Think before you pink

Welcome to October. As you probably know, it’s National Breast Cancer Awareness Month.

That means you’ll be inundated by things like this

Breast Cancer Awareness Makeup Palette from Sephora

and this:

Tic Tacs for breast cancer awareness

and this:

Corn Chips for The Cure

Women will be racing, biking,  eating, climbing and knitting for  The Cure.

Breast cancer has become so hyper-visible that it’s hard to believe we really need any more awareness. So many of the activities related to breast cancer are just an opportunity for corporations to pay lip service to women’s health.  National Breast Cancer Awareness Month has become just a tired ritual, when women’s magazines trot out their “Five Things You Need to Know about Breast Cancer,” articles and publish yet another “profile in courage” of a woman stricken with the disease who finds that it makes her a better, kinder, more spiritual person.
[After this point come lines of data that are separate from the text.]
(* ===== verification/Interpolate.v ===== *)
(** * The substitution engine [interpolate.Do]

    Line 132 of [src/engine/worker/cmd_tmpl.go] calls
    [interpolate.Do(string(btes), tmpvars)], from the CDS [sdk/interpolate]
    package, outside [src/].  The specification treats it as a black
    box (section 1, glossary): given a template and a mapping it returns
    the template with each recognized reference replaced by its value,
    leaves text without references unchanged, and fails when a reference
    cannot be resolved or the template is malformed.  [Interpolator]
    states exactly that contract; the handler's theorems are proved
    against it.  [spec_engine] is an engine built from the specification
    (references written [{{.name}}], optionally with spaces inside the
    braces) that satisfies the contract, used for concrete runs. *)
From S2P Require Import Prelude.

Module Interpolate.
Local Open Scope string_scope.

Definition lbrace : ascii := "{"%char.
Definition rbrace : ascii := "}"%char.

(** Text with no ['{'] at all: the engine can see no reference in it. *)
Fixpoint brace_free (s : string) : bool :=
  match s with
  | EmptyString => true
  | String c r => negb (bool_decide (c = lbrace)) && brace_free r
  end.

(** Variable names: ASCII letters, digits, ['_'], ['.'] and ['-']. *)
Definition name_char (c : ascii) : bool :=
  let b := Z.of_N (N_of_ascii c) in
  ((65 <=? b) && (b <=? 90))%Z || ((97 <=? b) && (b <=? 122))%Z || ((48 <=? b) && (b <=? 57))%Z ||
  (b =? 95)%Z || (b =? 46)%Z || (b =? 45)%Z.

Fixpoint all_name_chars (s : string) : bool :=
  match s with
  | EmptyString => true
  | String c r => name_char c && all_name_chars r
  end.

Definition valid_name (k : string) : bool :=
  match k with EmptyString => false | _ => all_name_chars k end.

Definition reference (k : string) : string := "{{." ++ k ++ "}}".

Class Interpolator := {
  interpolate_Do : string → gmap string string → result string string;
  (** text without braces is copied, the rest is processed after it *)
  Do_text t s m : brace_free t = true →
    interpolate_Do (t ++ s) m = (λ r, t ++ r) <$> interpolate_Do s m;
  (** a reference to a bound name is replaced by its value *)
  Do_ref k v s m : valid_name k = true → m !! k = Some v →
    interpolate_Do (reference k ++ s) m = (λ r, v ++ r) <$> interpolate_Do s m;
  (** a reference to an unbound name is an error *)
  Do_unbound k s m : valid_name k = true → m !! k = None →
    ∃ e, interpolate_Do (reference k ++ s) m = Err e;
  Do_empty m : interpolate_Do "" m = Ok ""
}.

Section Laws.
Context `{Interpolator}.

(** Text without braces comes out as it went in. *)
Lemma Do_brace_free t m : brace_free t = true → interpolate_Do t m = Ok t.
Proof.
  intros Ht. rewrite <- (sapp_nil_r t), Do_text, Do_empty by done. cbn. done.
Qed.

(** A lone reference to a bound name becomes its value. *)
Lemma Do_reference k v m :
  valid_name k = true → m !! k = Some v → interpolate_Do (reference k) m = Ok v.
Proof.
  intros Hk Hv. rewrite <- (sapp_nil_r (reference k)), (Do_ref k v), Do_empty by done.
  cbn. by rewrite sapp_nil_r.
Qed.
End Laws.

(** ** An engine built from the specification *)

Definition space : ascii := " "%char.
Definition dot : ascii := "."%char.

Fixpoint ltrim (s : string) : string :=
  match s with
  | String c r => if decide (c = space) then ltrim r else s
  | EmptyString => EmptyString
  end.

Fixpoint rtrim (s : string) : string :=
  match s with
  | String c r =>
      let r' := rtrim r in
      if decide (r' = EmptyString ∧ c = space) then EmptyString else String c r'
  | EmptyString => EmptyString
  end.

Definition trim (s : string) : string := rtrim (ltrim s).

(** The content between [{{] and [}}]: a dot and a name, spaces around. *)
Definition resolve (buf : string) (m : gmap string string) : result string string :=
  match trim buf with
  | String d name =>
      if bool_decide (d = dot) && valid_name name then
        match m !! name with
        | Some v => Ok v
        | None => Err ("unresolved reference: " ++ name)
        end
      else Err "malformed reference"
  | EmptyString => Err "malformed reference"
  end.

(** The scanner's states: in text, after one ['{'], inside a reference
    (what was read since [{{]), after one ['}'] closing a reference. *)
Inductive lex := LText | LBrace | LRef (buf : string) | LClose (buf : string).

Fixpoint run (m : gmap string string) (st : lex) (s : string) : result string string :=
  match s with
  | EmptyString =>
      match st with
      | LText => Ok EmptyString
      | LBrace => Ok (String lbrace EmptyString)
      | _ => Err "unterminated reference"
      end
  | String c r =>
      match st with
      | LText => if decide (c = lbrace) then run m LBrace r else String c <$> run m LText r
      | LBrace =>
          if decide (c = lbrace) then run m (LRef EmptyString) r
          else (λ t, String lbrace (String c t)) <$> run m LText r
      | LRef buf =>
          if decide (c = rbrace) then run m (LClose buf) r
          else run m (LRef (buf ++ String c EmptyString)) r
      | LClose buf =>
          if decide (c = rbrace) then
            match resolve buf m with
            | Ok v => (λ t, v ++ t) <$> run m LText r
            | Err e => Err e
            end
          else Err "malformed reference"
      end
  end.

Definition spec_Do (s : string) (m : gmap string string) : result string string :=
  run m LText s.

(** ** The engine meets the contract *)

Lemma fmap_result_id {E} (x : result E string) : (λ r, "" ++ r) <$> x = x.
Proof. by destruct x. Qed.

Lemma fmap_result_compose {E} (f g : string → string) (x : result E string) :
  f <$> (g <$> x) = (λ r, f (g r)) <$> x.
Proof. by destruct x. Qed.

Lemma name_char_not c : name_char c = true → c ≠ rbrace ∧ c ≠ space ∧ c ≠ lbrace.
Proof. intros H. split_and!; intros ->; vm_compute in H; discriminate. Qed.

Lemma run_text m t s :
  brace_free t = true → run m LText (t ++ s) = (λ r, t ++ r) <$> run m LText s.
Proof.
  induction t as [|c t IH]; intros Ht; [by rewrite fmap_result_id|].
  cbn [brace_free] in Ht. apply andb_prop in Ht as [Hc Ht].
  rewrite sapp_cons. cbn [run]. rewrite decide_False; last first.
  { intros ->. by rewrite bool_decide_true in Hc. }
  rewrite IH by done. by rewrite fmap_result_compose.
Qed.

Lemma run_ref_chars m buf k rest :
  all_name_chars k = true → run m (LRef buf) (k ++ rest) = run m (LRef (buf ++ k)) rest.
Proof.
  revert buf. induction k as [|c k IH]; intros buf Hk; [by rewrite sapp_nil_r|].
  cbn [all_name_chars] in Hk. apply andb_prop in Hk as [Hc Hk].
  destruct (name_char_not c Hc) as (Hr & _ & _).
  rewrite sapp_cons. cbn [run]. rewrite decide_False by done.
  rewrite IH by done. by rewrite <- sapp_assoc.
Qed.

Lemma rtrim_name k : all_name_chars k = true → rtrim k = k.
Proof.
  induction k as [|c k IH]; intros Hk; [done|].
  cbn [all_name_chars] in Hk. apply andb_prop in Hk as [Hc Hk].
  destruct (name_char_not c Hc) as (_ & Hs & _).
  cbn [rtrim]. rewrite IH by done. rewrite decide_False by naive_solver. done.
Qed.

Lemma resolve_name k m :
  valid_name k = true → resolve (String dot k) m =
    match m !! k with Some v => Ok v | None => Err ("unresolved reference: " ++ k) end.
Proof.
  intros Hk. unfold resolve, trim. cbn [ltrim].
  rewrite decide_False by (intros Heq; vm_compute in Heq; congruence).
  assert (Hc : all_name_chars k = true) by (destruct k; [done|exact Hk]).
  cbn [rtrim]. rewrite rtrim_name by done.
  rewrite decide_False by (intros [_ Heq]; vm_compute in Heq; congruence).
  rewrite bool_decide_true by done. by rewrite Hk.
Qed.

Lemma run_reference m k s :
  valid_name k = true →
  run m LText (reference k ++ s) =
    match resolve (String dot k) m with
    | Ok v => (λ t, v ++ t) <$> run m LText s
    | Err e => Err e
    end.
Proof.
  intros Hk. assert (Hc : all_name_chars k = true) by (destruct k; [done|exact Hk]).
  unfold reference. repeat (rewrite sapp_cons || rewrite <- sapp_assoc || rewrite sapp_nil_l).
  cbn [run]. rewrite !decide_True by done.
  rewrite decide_False by (intros Heq; vm_compute in Heq; congruence).
  rewrite run_ref_chars by done. cbn [run]. rewrite !decide_True by done.
  reflexivity.
Qed.

#[export] Instance spec_engine : Interpolator.
Proof.
  refine {| interpolate_Do := spec_Do |}; unfold spec_Do.
  - intros t s m Ht. by apply run_text.
  - intros k v s m Hk Hv. by rewrite run_reference, resolve_name, Hv.
  - intros k s m Hk Hv. rewrite run_reference, resolve_name, Hv by done. eauto.
  - done.
Defined.

End Interpolate.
Every year, about 35,000 American women die from breast cancer. That’s over 100 women a day. Treatment is still limited to “slash, burn and poison,” and we don’t know what causes it.

As I’ve written elsewhere, men tend to set research priorities and be the main clinical researchers. But one of the best known breast cancer researchers is Dr. Susan Love.

This month, Dr. Love has launched a new research initiative dubbed the Health of Women Study (HOW), and she’s asked women’s health bloggers to help her publicize it.  According to the study website:

The majority of women who get breast cancer have none of the known clinical risk factors. This means we don’t know what causes breast cancer or how to prevent it. The HOW Study is a first-of-its-kind international online study for women and men with and without a history of breast cancer.  We will collect information about your health, your job, your diet, and your family history, among other topics that can help us get a better understanding of breast cancer and its potential causes.  Periodically, we will send you questionnaires about anything and everything. All you have to do is fill them out online. It’s that simple. This is a partnership and we need you for the long haul. The more questionnaires you fill out, the more information we will have that can help us have a better understanding of why women get breast cancer.

Anyone over the age of 18 — male or female, with breast cancer or without — can join. There’s no poking, no prodding, no blood samples, no humiliating tests; just some online data collection.

This October, think before you pink .How about joining the study instead? I’ve done it. Will you?